Conforme Freire (1996) e Pimenta e Ghedin (2006), é notável a relevância da
prática articulada à teoria, pois os dois saberes são indissociáveis, visto que
se complementam e auxiliam no desenvolvimento da criticidade. São saberes
necessários por apresentarem grande valor formativo no processo de graduação.

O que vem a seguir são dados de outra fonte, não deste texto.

(** * MySQL to PostgreSQL migration script: model and verification

    A shallow embedding of [migtate.py].  The script is a class
    [MySQLToPGMigration] with two connection handles and a dictionary
    [migrated_records]; its methods talk to two database drivers, to
    [uuid.uuid4] and to [datetime.now].  The embedding is a state and
    exception monad over a record holding the object's attributes and the
    state of its environment; everything the script does to the outside
    is written to a chronological log, so that orderings can be stated. *)

From Stdlib Require Import ZArith Lia Ascii String.
From stdpp Require Import base tactics option list strings pretty gmap.

Local Open Scope string_scope.
Local Open Scope list_scope.

(** ** Python values *)

(** The builtin conversions on floating-point numbers and on strings are
    Python's, not the script's: they are taken as an interface. *)
Class PyBuiltins := {
  pyfloat : Type;
  float_zero : pyfloat;
  float_truthy : pyfloat -> bool;
  float_of_int : Z -> option pyfloat;
  float_of_str : string -> option pyfloat;
  int_of_float : pyfloat -> option Z;
  int_of_str : string -> option Z;
  str_of_float : pyfloat -> string;
  str_of_time : nat -> string
}.

(** An interpretation in which the examples run: the floating-point
    numbers it has are the integers, and no string converts to a number. *)
Definition integral_builtins : PyBuiltins := {|
  pyfloat := Z;
  float_zero := 0%Z;
  float_truthy := fun x => negb (Z.eqb x 0);
  float_of_int := Some;
  float_of_str := fun _ => None;
  int_of_float := Some;
  int_of_str := fun _ => None;
  str_of_float := pretty;
  str_of_time := pretty
|}.

Section Migration.
Context `{PyBuiltins}.

Inductive pyval :=
| PNone
| PBool (b : bool)
| PInt (z : Z)
| PFloat (x : pyfloat)
| PStr (s : string)
| PTime (t : nat).

Definition str_truthy (s : string) : bool :=
  match s with EmptyString => false | String _ _ => true end.

(** [bool(v)] *)
Definition truthy (v : pyval) : bool :=
  match v with
  | PNone => false
  | PBool b => b
  | PInt z => negb (Z.eqb z 0)
  | PFloat x => float_truthy x
  | PStr s => str_truthy s
  | PTime _ => true
  end.

(** [a or b] *)
Definition py_or (a b : pyval) : pyval := if truthy a then a else b.

(** [str(v)], as an f-string formats a field *)
Definition py_str (v : pyval) : string :=
  match v with
  | PNone => "None"
  | PBool true => "True"
  | PBool false => "False"
  | PInt z => pretty z
  | PFloat x => str_of_float x
  | PStr s => s
  | PTime t => str_of_time t
  end.

(** [v == 'paid'] for a string literal on the right *)
Definition py_eq_str (v : pyval) (lit : string) : bool :=
  match v with
  | PStr s => bool_decide (s = lit)
  | _ => false
  end.

(** A row of a [dictionary=True] cursor, and a tuple of target columns. *)
Definition row := gmap string pyval.
Definition tuple := list pyval.

(** ** Tables, statements and driver calls *)

Inductive src_table :=
| tbl_karyawan | tbl_member | tbl_product | tbl_transaksi | tbl_detail_transaksi.

Inductive dst_table :=
| employees | customers | products | invoices | invoice_items.

Global Instance dst_table_eq_dec : EqDecision dst_table.
Proof. solve_decision. Defined.

Inductive sql :=
| SelectAll (t : src_table)
| SetConstraintsAllDeferred
| SelectTriggers
| DisableTrigger (name : string)
| EnableTrigger (name : string).

Inductive call :=
| MysqlConnect
| PgConnect
| MysqlCursor
| MysqlExecute (q : sql)
| MysqlFetchall
| MysqlCursorClose
| MysqlClose
| PgCursor
| PgExecute (q : sql)
| PgFetchall
| PgExecuteValues (t : dst_table) (data : list tuple) (page_size : nat)
| PgCommit
| PgRollback
| PgClose.

(** ** Exceptions *)

Inductive err :=
| KeyError (col : string)
| TypeError
| ValueError
| OverflowError
| AttributeError
| DriverError (c : call).

(** [SystemExit] is not an [Exception]: [except Exception] lets it pass. *)
Inductive exn :=
| Error (e : err)
| SystemExit (code : Z).

Inductive outcome (A : Type) :=
| Ret (a : A)
| Raise (e : exn).
Global Arguments Ret {A} a.
Global Arguments Raise {A} e.

(** ** The identifier registry's tags *)

Inductive tag := Emp | Member | Prod | Txn.

Global Instance tag_eq_dec : EqDecision tag.
Proof. solve_decision. Defined.

Definition tag_prefix (t : tag) : string :=
  match t with
  | Emp => "emp_"
  | Member => "member_"
  | Prod => "prod_"
  | Txn => "txn_"
  end.

(** [f"emp_{id}"] and its siblings *)
Definition reg_key (t : tag) (id : pyval) : string := tag_prefix t +:+ py_str id.

(** ** The log *)

Inductive msg :=
| MsgConnected
| MsgConnError (e : err)
| MsgBanner
| MsgStart (t : dst_table)
| MsgDone (t : dst_table) (n : nat)
| MsgError (t : dst_table) (e : err)
| MsgClosed
| MsgFinished.

Inductive event :=
| ECall (c : call)                                (* a driver call is issued *)
| ERaise (e : err)                                (* an exception is raised *)
| EMint (id : string)                             (* uuid.uuid4() returned id *)
| EGet (t : tag) (id : pyval) (r : option string) (* migrated_records.get *)
| EPut (t : tag) (id : pyval) (v : string)        (* migrated_records[k] = v *)
| EPrint (m : msg)
| EBulk (t : dst_table) (armed : list string) (deferred : bool)
    (* the store's view of a bulk insert into t: the triggers enabled on t
       and whether constraint checking is deferred *)
| EEnter (t : dst_table)                          (* main calls a transfer *)
| EReturn (t : dst_table).                        (* the transfer returned *)

(** ** The target store

    A session works on [pg_session]; [commit] publishes it and [rollback]
    restores the committed state (PostgreSQL's DDL, hence a trigger's
    enabled flag, is transactional). *)

Record trigger := mkTrigger {
  trg_table : dst_table;
  trg_name : string;
  trg_enabled : bool
}.

Record pgstore := mkStore {
  pg_rows : dst_table -> list tuple;
  pg_triggers : list trigger;
  pg_deferred : bool
}.

(** ** The environment of a run *)

Record world := mkWorld {
  mysql_rows : src_table -> list row;  (* contents of the source store *)
  uuid4 : nat -> string;               (* str(uuid.uuid4()) at the n-th call *)
  raises : nat -> call -> bool         (* the n-th driver call, being c, raises *)
}.

(** ** The object and what surrounds it *)

Record state := mkState {
  mysql_conn : bool;                        (* self.mysql_conn is not None *)
  pg_conn : bool;                           (* self.pg_conn is not None *)
  migrated_records : gmap string string;    (* self.migrated_records *)
  uuid_calls : nat;
  clock : nat;
  tick : nat;                               (* driver calls issued so far *)
  pg_committed : pgstore;
  pg_session : pgstore;
  trace : list event
}.

Definition set_mysql_conn (b : bool) (s : state) : state :=
  mkState b (pg_conn s) (migrated_records s) (uuid_calls s) (clock s) (tick s)
          (pg_committed s) (pg_session s) (trace s).
Definition set_pg_conn (b : bool) (s : state) : state :=
  mkState (mysql_conn s) b (migrated_records s) (uuid_calls s) (clock s) (tick s)
          (pg_committed s) (pg_session s) (trace s).
Definition set_records (m : gmap string string) (s : state) : state :=
  mkState (mysql_conn s) (pg_conn s) m (uuid_calls s) (clock s) (tick s)
          (pg_committed s) (pg_session s) (trace s).
Definition set_uuid_calls (n : nat) (s : state) : state :=
  mkState (mysql_conn s) (pg_conn s) (migrated_records s) n (clock s) (tick s)
          (pg_committed s) (pg_session s) (trace s).
Definition set_clock (n : nat) (s : state) : state :=
  mkState (mysql_conn s) (pg_conn s) (migrated_records s) (uuid_calls s) n (tick s)
          (pg_committed s) (pg_session s) (trace s).
Definition set_tick (n : nat) (s : state) : state :=
  mkState (mysql_conn s) (pg_conn s) (migrated_records s) (uuid_calls s) (clock s) n
          (pg_committed s) (pg_session s) (trace s).
Definition set_committed (p : pgstore) (s : state) : state :=
  mkState (mysql_conn s) (pg_conn s) (migrated_records s) (uuid_calls s) (clock s) (tick s)
          p (pg_session s) (trace s).
Definition set_session (p : pgstore) (s : state) : state :=
  mkState (mysql_conn s) (pg_conn s) (migrated_records s) (uuid_calls s) (clock s) (tick s)
          (pg_committed s) p (trace s).
Definition set_trace (t : list event) (s : state) : state :=
  mkState (mysql_conn s) (pg_conn s) (migrated_records s) (uuid_calls s) (clock s) (tick s)
          (pg_committed s) (pg_session s) t.

(** ** The monad *)

Definition M (A : Type) : Type := state -> outcome A * state.

Definition ret {A} (a : A) : M A := fun s => (Ret a, s).

Definition bind {A B} (m : M A) (f : A -> M B) : M B :=
  fun s => match m s with
           | (Ret a, s') => f a s'
           | (Raise e, s') => (Raise e, s')
           end.

Notation "'let*' x ':=' m 'in' k" := (bind m (fun x => k))
  (at level 10, x name, m at level 200, k at level 200).
Notation "m ;; k" := (bind m (fun _ => k))
  (at level 100, right associativity).

Definition log (e : event) : M unit :=
  fun s => (Ret tt, set_trace (trace s ++ [e]) s).

(** [raise e] *)
Definition throw {A} (e : err) : M A :=
  fun s => (Raise (Error e), set_trace (trace s ++ [ERaise e]) s).

(** [sys.exit(code)] *)
Definition sys_exit {A} (code : Z) : M A := fun s => (Raise (SystemExit code), s).

(** [try: m  except Exception as e: h e] *)
Definition try_except {A} (m : M A) (h : err -> M A) : M A :=
  fun s => match m s with
           | (Raise (Error e), s') => h e s'
           | r => r
           end.

(** [try: m  except: pass] *)
Definition try_pass (m : M unit) : M unit :=
  fun s => match m s with
           | (Raise _, s') => (Ret tt, s')
           | r => r
           end.

(** [for x in l: acc = body x acc] *)
Fixpoint for_each {A B} (l : list A) (body : A -> B -> M B) (acc : B) : M B :=
  match l with
  | [] => ret acc
  | x :: l' => let* acc' := body x acc in for_each l' body acc'
  end.

Definition print (m : msg) : M unit := log (EPrint m).

(** Reading and updating the state *)
Definition gets {A} (f : state -> A) : M A := fun s => (Ret (f s), s).
Definition modify (f : state -> state) : M unit := fun s => (Ret tt, f s).

(** [self.attr.method(...)]: an [AttributeError] when the attribute is [None] *)
Definition need {A} (attr : state -> bool) (m : M A) : M A :=
  fun s => if attr s then m s else throw AttributeError s.

(** [if self.attr: m] *)
Definition when_set (attr : state -> bool) (m : M unit) : M unit :=
  fun s => if attr s then m s else ret tt s.

(** A call into a driver: logged, counted, and failing when the
    environment says so. *)
Definition driver (w : world) (c : call) : M unit :=
  fun s =>
    let s1 := set_tick (S (tick s)) (set_trace (trace s ++ [ECall c]) s) in
    if raises w (tick s) c then throw (DriverError c) s1 else (Ret tt, s1).

(** [str(uuid.uuid4())] *)
Definition uuid4_str (w : world) : M string :=
  fun s =>
    let id := uuid4 w (uuid_calls s) in
    (Ret id, set_uuid_calls (S (uuid_calls s)) (set_trace (trace s ++ [EMint id]) s)).

(** [datetime.now()] *)
Definition now : M pyval :=
  fun s => (Ret (PTime (clock s)), set_clock (S (clock s)) s).

(** [r[col]] *)
Definition getitem (r : row) (col : string) : M pyval :=
  match r !! col with
  | Some v => ret v
  | None => throw (KeyError col)
  end.

(** [int(v)]: the integer, or the exception Python raises *)
Definition int_of (v : pyval) : err + pyval :=
  match v with
  | PInt z => inr (PInt z)
  | PBool b => inr (PInt (if b then 1 else 0))
  | PFloat x =>
      match int_of_float x with
      | Some z => inr (PInt z)
      | None => inl OverflowError
      end
  | PStr s =>
      match int_of_str s with
      | Some z => inr (PInt z)
      | None => inl ValueError
      end
  | PNone | PTime _ => inl TypeError
  end.

(** [float(v)] *)
Definition float_of (v : pyval) : err + pyval :=
  match v with
  | PInt z =>
      match float_of_int z with
      | Some x => inr (PFloat x)
      | None => inl OverflowError
      end
  | PBool b =>
      match float_of_int (if b then 1 else 0) with
      | Some x => inr (PFloat x)
      | None => inl OverflowError
      end
  | PFloat x => inr (PFloat x)
  | PStr s =>
      match float_of_str s with
      | Some x => inr (PFloat x)
      | None => inl ValueError
      end
  | PNone | PTime _ => inl TypeError
  end.

Definition of_result {A} (r : err + A) : M A :=
  match r with
  | inr a => ret a
  | inl e => throw e
  end.

Definition py_int (v : pyval) : M pyval := of_result (int_of v).
Definition py_float (v : pyval) : M pyval := of_result (float_of v).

Assim, como o estabelecido pela LDBEN, o estágio é uma norma, uma atividade
curricular obrigatória, e cabe à instituição de Ensino Superior acompanhar,
avaliar, ressaltar sua relevância e dar aporte para seu cumprimento (Brasil,
1996).
Para validar e efetivar
o estágio, a Lei n.º 11.788 aponta que a graduanda deve cumprir as fases da
observação, regência e a elaboração do relatório final, no qual deve conter os
registros do período vivenciado no estágio (Brasil, 2008). De acordo com Borssoi (2008), é a partir da observação que se consegue
suporte para elaboração da regência e é por ela que a graduanda experiencia a
rotina escolar. Ainda nesse contexto, Silva e Gaspar (2018) afirmam que a
experiência da observação e participação possibilita um olhar mais atento e
crítico aos acontecimentos nesse ambiente, trazendo percepções que, em outros
contextos, não seriam notadas. Nesse sentido, as autoras declaram que a fase da
observação oportuniza um melhor desenvolvimento da regência.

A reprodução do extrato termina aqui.